Work instructions: Print exactly, and only, the lines running from the line containing "scikit-learn is an" through the end of the records below.

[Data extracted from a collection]
---------------
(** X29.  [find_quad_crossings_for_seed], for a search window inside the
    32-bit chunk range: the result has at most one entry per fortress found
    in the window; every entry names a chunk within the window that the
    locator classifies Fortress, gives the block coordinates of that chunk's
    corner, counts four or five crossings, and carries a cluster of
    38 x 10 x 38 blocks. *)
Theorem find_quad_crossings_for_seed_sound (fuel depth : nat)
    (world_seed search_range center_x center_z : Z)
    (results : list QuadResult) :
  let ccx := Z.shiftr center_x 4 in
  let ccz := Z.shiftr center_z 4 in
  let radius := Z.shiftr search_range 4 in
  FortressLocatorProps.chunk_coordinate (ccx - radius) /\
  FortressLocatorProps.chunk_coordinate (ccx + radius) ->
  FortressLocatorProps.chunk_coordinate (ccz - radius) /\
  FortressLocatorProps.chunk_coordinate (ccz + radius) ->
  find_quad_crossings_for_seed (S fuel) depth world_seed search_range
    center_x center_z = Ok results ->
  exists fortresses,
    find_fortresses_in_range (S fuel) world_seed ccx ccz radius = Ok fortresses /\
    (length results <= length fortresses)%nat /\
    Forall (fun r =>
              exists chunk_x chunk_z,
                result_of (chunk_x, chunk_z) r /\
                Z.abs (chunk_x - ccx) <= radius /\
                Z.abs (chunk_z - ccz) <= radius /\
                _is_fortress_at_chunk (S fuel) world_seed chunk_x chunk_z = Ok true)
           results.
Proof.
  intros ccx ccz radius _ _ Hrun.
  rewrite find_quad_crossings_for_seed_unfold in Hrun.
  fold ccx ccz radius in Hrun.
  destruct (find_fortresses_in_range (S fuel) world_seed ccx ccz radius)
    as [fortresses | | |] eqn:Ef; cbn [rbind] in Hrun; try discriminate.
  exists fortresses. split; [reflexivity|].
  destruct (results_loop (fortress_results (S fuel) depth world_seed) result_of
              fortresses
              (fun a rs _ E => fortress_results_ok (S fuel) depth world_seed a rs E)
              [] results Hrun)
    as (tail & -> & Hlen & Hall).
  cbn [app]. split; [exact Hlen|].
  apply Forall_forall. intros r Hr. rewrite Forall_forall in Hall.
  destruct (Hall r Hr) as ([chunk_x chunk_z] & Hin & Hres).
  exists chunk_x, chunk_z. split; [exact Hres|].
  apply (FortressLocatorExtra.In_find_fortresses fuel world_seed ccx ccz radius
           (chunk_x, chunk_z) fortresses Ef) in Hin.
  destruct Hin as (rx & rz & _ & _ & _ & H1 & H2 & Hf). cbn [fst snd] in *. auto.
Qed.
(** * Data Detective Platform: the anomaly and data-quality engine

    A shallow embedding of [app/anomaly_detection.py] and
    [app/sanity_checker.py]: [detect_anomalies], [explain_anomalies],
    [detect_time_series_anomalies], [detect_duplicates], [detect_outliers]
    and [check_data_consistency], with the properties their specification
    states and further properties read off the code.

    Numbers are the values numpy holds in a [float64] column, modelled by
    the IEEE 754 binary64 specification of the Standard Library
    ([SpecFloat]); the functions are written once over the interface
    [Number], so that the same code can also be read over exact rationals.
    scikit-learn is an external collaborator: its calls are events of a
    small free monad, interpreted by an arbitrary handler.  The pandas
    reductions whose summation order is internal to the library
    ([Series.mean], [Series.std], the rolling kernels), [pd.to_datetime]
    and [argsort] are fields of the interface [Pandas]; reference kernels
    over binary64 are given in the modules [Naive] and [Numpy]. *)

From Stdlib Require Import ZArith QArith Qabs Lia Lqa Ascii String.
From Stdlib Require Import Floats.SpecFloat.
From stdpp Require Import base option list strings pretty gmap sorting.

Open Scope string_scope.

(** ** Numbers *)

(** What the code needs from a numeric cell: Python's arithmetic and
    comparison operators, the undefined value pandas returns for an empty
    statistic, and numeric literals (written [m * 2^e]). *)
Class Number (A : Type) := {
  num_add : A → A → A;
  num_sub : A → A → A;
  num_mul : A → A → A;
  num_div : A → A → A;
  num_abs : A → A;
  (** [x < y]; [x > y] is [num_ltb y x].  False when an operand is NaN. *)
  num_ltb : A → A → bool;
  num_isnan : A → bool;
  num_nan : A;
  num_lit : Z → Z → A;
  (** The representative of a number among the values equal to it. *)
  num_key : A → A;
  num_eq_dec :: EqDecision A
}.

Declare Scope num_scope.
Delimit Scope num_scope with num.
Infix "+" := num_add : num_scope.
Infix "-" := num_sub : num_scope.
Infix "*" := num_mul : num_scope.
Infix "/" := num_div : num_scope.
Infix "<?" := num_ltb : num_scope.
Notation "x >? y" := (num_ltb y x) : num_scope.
---------------
Response area:
    scikit-learn is an external collaborator: its calls are events of a
    small free monad, interpreted by an arbitrary handler.  The pandas
    reductions whose summation order is internal to the library
    ([Series.mean], [Series.std], the rolling kernels), [pd.to_datetime]
    and [argsort] are fields of the interface [Pandas]; reference kernels
    over binary64 are given in the modules [Naive] and [Numpy]. *)

From Stdlib Require Import ZArith QArith Qabs Lia Lqa Ascii String.
From Stdlib Require Import Floats.SpecFloat.
From stdpp Require Import base option list strings pretty gmap sorting.

Open Scope string_scope.

(** ** Numbers *)

(** What the code needs from a numeric cell: Python's arithmetic and
    comparison operators, the undefined value pandas returns for an empty
    statistic, and numeric literals (written [m * 2^e]). *)
Class Number (A : Type) := {
  num_add : A → A → A;
  num_sub : A → A → A;
  num_mul : A → A → A;
  num_div : A → A → A;
  num_abs : A → A;
  (** [x < y]; [x > y] is [num_ltb y x].  False when an operand is NaN. *)
  num_ltb : A → A → bool;
  num_isnan : A → bool;
  num_nan : A;
  num_lit : Z → Z → A;
  (** The representative of a number among the values equal to it. *)
  num_key : A → A;
  num_eq_dec :: EqDecision A
}.

Declare Scope num_scope.
Delimit Scope num_scope with num.
Infix "+" := num_add : num_scope.
Infix "-" := num_sub : num_scope.
Infix "*" := num_mul : num_scope.
Infix "/" := num_div : num_scope.
Infix "<?" := num_ltb : num_scope.
Notation "x >? y" := (num_ltb y x) : num_scope.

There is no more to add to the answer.